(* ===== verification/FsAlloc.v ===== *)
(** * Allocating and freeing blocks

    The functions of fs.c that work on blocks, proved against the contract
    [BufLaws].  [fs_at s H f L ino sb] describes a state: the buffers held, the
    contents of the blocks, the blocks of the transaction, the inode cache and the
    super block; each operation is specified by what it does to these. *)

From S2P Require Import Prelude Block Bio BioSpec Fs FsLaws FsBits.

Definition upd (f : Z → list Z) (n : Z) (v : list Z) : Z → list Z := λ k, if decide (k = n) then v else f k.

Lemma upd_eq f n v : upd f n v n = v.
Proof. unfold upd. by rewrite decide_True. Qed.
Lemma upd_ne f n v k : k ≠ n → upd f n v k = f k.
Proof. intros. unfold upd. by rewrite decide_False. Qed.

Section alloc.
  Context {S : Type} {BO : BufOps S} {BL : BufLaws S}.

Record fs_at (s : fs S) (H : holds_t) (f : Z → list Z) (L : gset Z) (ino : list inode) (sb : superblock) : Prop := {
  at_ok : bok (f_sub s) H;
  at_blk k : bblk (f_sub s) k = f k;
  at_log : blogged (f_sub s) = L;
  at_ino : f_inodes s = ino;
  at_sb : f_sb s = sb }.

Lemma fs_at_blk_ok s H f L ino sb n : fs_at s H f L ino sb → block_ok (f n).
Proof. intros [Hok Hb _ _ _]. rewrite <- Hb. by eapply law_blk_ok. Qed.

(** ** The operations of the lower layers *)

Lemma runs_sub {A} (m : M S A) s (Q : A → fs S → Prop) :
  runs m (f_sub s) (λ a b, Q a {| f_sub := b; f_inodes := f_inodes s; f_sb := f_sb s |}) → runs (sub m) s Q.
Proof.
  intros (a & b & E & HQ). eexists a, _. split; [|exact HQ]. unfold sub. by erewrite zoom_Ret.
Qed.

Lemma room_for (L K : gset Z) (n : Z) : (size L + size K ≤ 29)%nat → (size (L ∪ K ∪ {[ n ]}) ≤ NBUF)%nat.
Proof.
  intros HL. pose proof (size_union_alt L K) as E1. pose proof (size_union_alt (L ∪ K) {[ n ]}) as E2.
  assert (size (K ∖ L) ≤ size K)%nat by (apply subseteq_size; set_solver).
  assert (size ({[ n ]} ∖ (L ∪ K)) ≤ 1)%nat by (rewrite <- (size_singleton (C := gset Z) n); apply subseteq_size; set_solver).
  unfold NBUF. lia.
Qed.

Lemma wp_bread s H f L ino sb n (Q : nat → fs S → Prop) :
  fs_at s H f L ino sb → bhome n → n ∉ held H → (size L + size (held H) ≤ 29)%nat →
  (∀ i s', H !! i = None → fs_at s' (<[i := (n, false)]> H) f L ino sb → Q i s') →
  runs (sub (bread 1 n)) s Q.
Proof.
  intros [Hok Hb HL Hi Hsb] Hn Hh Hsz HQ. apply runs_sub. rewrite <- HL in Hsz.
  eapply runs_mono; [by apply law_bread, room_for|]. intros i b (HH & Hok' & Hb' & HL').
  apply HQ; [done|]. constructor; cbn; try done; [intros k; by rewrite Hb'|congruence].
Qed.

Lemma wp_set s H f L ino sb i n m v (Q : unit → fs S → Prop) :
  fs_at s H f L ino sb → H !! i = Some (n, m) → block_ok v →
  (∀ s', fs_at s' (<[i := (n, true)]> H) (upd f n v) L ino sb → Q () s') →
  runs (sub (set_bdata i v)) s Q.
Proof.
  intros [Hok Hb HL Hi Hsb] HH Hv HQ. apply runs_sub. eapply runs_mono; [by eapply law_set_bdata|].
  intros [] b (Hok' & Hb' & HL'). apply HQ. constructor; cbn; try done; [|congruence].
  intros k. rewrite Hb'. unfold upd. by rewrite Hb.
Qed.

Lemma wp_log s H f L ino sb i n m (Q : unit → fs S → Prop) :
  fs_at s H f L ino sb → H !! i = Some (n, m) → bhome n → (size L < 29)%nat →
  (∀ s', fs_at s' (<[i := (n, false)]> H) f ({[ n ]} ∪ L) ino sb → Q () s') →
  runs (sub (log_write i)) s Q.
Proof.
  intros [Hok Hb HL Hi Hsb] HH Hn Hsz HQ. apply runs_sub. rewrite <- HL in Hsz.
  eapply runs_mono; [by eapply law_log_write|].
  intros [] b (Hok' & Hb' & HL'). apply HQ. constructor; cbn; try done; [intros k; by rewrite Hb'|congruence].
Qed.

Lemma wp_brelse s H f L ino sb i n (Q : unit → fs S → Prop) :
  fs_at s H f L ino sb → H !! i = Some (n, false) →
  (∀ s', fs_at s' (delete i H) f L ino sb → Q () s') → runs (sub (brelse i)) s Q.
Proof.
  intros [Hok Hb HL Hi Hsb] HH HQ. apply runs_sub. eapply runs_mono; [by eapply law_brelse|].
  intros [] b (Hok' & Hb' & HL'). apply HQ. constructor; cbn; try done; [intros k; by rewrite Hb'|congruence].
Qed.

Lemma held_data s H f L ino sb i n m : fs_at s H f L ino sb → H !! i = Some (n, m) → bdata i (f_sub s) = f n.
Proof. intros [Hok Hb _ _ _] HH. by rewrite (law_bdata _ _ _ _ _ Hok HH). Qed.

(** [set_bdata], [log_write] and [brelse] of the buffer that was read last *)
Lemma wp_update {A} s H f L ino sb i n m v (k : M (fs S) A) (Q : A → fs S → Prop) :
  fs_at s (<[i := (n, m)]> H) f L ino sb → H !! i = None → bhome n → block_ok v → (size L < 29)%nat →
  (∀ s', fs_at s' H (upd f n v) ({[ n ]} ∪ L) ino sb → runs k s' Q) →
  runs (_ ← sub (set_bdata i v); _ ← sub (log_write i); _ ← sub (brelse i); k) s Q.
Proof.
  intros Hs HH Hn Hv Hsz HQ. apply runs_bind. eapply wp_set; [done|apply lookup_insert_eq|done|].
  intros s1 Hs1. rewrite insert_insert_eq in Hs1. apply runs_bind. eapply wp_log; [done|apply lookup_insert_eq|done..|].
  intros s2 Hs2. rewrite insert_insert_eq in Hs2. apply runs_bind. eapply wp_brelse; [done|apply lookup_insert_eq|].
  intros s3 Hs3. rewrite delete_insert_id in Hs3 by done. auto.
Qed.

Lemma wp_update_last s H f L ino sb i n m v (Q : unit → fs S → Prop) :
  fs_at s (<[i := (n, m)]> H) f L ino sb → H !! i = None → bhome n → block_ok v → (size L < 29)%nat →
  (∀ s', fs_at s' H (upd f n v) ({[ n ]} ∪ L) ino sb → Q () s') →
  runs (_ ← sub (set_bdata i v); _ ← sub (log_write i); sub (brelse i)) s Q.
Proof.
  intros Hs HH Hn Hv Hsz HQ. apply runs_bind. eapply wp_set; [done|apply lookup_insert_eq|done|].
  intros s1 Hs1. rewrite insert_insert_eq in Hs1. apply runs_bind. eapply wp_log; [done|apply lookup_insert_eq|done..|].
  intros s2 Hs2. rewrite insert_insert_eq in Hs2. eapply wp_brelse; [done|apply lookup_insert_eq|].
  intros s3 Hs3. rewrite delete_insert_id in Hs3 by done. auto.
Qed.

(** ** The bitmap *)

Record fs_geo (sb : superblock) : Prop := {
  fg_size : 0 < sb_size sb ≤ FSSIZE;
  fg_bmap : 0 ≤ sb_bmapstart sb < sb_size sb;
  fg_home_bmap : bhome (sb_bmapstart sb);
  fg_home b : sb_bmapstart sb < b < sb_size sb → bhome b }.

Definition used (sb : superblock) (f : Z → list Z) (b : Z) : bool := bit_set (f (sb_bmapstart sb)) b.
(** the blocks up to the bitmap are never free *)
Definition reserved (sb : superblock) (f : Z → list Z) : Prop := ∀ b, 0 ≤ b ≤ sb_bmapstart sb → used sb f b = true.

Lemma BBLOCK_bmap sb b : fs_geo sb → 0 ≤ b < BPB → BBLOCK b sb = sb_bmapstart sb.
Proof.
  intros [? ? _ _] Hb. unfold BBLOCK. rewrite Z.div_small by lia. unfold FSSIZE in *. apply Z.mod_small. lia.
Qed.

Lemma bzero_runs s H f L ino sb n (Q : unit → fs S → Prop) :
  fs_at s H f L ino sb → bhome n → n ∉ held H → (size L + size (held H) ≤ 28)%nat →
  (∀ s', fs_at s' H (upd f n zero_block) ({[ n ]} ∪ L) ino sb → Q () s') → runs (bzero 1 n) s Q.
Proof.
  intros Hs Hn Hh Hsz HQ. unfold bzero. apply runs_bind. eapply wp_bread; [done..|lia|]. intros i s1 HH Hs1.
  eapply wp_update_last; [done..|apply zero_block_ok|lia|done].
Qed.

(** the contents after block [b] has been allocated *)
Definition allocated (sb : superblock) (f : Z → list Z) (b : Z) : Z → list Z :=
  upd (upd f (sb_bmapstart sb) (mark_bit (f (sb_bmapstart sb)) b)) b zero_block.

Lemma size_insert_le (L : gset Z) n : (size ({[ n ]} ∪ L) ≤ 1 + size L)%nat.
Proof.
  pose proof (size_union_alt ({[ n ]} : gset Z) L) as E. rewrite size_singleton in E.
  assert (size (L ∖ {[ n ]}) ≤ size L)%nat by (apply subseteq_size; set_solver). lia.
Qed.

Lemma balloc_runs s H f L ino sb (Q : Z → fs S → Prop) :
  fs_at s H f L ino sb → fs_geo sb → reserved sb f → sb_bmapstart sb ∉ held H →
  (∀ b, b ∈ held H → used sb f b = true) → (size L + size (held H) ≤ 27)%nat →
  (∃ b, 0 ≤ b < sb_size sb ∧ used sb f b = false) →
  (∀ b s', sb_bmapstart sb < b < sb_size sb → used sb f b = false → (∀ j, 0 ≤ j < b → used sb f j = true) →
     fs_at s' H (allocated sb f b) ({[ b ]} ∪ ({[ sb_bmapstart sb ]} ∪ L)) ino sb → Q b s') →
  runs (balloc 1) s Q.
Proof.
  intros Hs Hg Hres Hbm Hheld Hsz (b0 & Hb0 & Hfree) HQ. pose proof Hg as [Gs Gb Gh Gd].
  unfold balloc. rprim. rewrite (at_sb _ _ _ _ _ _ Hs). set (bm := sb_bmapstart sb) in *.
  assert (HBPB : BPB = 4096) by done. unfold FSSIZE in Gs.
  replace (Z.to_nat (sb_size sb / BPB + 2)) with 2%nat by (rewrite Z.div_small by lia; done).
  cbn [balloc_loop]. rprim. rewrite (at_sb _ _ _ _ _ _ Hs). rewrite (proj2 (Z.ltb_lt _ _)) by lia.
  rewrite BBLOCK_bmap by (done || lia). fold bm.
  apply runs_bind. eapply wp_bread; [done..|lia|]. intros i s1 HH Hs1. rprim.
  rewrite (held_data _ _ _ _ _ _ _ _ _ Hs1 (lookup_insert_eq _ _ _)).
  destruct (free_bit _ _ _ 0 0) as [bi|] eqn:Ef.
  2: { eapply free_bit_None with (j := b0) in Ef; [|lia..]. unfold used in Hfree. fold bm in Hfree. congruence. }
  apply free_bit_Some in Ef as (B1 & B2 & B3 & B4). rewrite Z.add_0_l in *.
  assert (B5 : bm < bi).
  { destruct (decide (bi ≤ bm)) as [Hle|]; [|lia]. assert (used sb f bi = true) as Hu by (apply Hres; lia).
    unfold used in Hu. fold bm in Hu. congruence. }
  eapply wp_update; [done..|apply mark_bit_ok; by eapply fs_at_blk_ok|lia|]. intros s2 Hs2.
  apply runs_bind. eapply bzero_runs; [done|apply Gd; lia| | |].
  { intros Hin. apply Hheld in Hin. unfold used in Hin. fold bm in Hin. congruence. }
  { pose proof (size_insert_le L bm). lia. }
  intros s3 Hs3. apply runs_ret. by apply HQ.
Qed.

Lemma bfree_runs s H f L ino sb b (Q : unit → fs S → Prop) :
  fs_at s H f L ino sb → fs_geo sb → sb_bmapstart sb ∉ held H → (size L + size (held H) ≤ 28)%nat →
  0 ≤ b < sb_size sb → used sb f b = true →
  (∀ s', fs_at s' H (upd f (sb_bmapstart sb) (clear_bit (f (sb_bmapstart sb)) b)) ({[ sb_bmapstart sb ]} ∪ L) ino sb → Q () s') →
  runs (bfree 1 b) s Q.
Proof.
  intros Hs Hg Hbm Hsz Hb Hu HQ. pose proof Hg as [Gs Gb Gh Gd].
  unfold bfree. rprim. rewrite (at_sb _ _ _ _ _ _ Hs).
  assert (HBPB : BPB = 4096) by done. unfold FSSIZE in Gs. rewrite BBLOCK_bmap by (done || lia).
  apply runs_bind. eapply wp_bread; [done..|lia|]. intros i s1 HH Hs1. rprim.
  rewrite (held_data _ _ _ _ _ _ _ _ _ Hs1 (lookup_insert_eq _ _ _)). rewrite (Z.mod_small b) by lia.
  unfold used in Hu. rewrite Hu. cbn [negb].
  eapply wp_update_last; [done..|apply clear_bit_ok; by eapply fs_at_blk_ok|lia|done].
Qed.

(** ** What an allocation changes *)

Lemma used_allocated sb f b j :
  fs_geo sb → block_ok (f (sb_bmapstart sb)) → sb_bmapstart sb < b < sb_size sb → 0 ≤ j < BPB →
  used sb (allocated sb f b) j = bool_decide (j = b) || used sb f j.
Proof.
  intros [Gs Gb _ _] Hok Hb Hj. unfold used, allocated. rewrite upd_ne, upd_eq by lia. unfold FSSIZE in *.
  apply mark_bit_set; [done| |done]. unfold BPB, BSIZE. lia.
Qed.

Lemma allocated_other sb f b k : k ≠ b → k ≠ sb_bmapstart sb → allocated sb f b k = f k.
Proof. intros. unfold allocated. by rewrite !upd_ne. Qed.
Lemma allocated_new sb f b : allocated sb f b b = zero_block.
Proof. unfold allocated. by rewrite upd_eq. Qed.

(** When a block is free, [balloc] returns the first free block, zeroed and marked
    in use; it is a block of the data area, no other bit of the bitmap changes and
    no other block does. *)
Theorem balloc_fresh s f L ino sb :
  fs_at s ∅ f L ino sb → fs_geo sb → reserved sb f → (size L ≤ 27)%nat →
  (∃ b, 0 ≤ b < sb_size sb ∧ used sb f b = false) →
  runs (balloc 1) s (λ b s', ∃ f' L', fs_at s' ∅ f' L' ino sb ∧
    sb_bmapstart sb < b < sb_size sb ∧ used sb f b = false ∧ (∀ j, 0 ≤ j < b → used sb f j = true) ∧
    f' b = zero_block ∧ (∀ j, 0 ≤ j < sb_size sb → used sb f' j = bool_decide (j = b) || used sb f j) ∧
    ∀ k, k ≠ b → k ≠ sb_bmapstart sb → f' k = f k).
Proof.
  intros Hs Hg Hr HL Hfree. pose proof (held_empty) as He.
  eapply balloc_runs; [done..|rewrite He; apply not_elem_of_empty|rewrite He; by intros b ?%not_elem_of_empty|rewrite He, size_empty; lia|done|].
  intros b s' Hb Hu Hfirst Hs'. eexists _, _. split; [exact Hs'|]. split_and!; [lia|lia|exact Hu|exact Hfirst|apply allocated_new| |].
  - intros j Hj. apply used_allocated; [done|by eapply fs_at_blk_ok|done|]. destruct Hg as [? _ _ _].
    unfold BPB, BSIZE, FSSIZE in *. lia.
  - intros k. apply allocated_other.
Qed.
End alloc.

——

What is needed → Reproduce the lines word for word, starting at the one holding "fs_at s ∅ f" and ending at the final line of the material above.

Solution →
  fs_at s ∅ f L ino sb → fs_geo sb → reserved sb f → (size L ≤ 27)%nat →
  (∃ b, 0 ≤ b < sb_size sb ∧ used sb f b = false) →
  runs (balloc 1) s (λ b s', ∃ f' L', fs_at s' ∅ f' L' ino sb ∧
    sb_bmapstart sb < b < sb_size sb ∧ used sb f b = false ∧ (∀ j, 0 ≤ j < b → used sb f j = true) ∧
    f' b = zero_block ∧ (∀ j, 0 ≤ j < sb_size sb → used sb f' j = bool_decide (j = b) || used sb f j) ∧
    ∀ k, k ≠ b → k ≠ sb_bmapstart sb → f' k = f k).
Proof.
  intros Hs Hg Hr HL Hfree. pose proof (held_empty) as He.
  eapply balloc_runs; [done..|rewrite He; apply not_elem_of_empty|rewrite He; by intros b ?%not_elem_of_empty|rewrite He, size_empty; lia|done|].
  intros b s' Hb Hu Hfirst Hs'. eexists _, _. split; [exact Hs'|]. split_and!; [lia|lia|exact Hu|exact Hfirst|apply allocated_new| |].
  - intros j Hj. apply used_allocated; [done|by eapply fs_at_blk_ok|done|]. destruct Hg as [? _ _ _].
    unfold BPB, BSIZE, FSSIZE in *. lia.
  - intros k. apply allocated_other.
Qed.
End alloc.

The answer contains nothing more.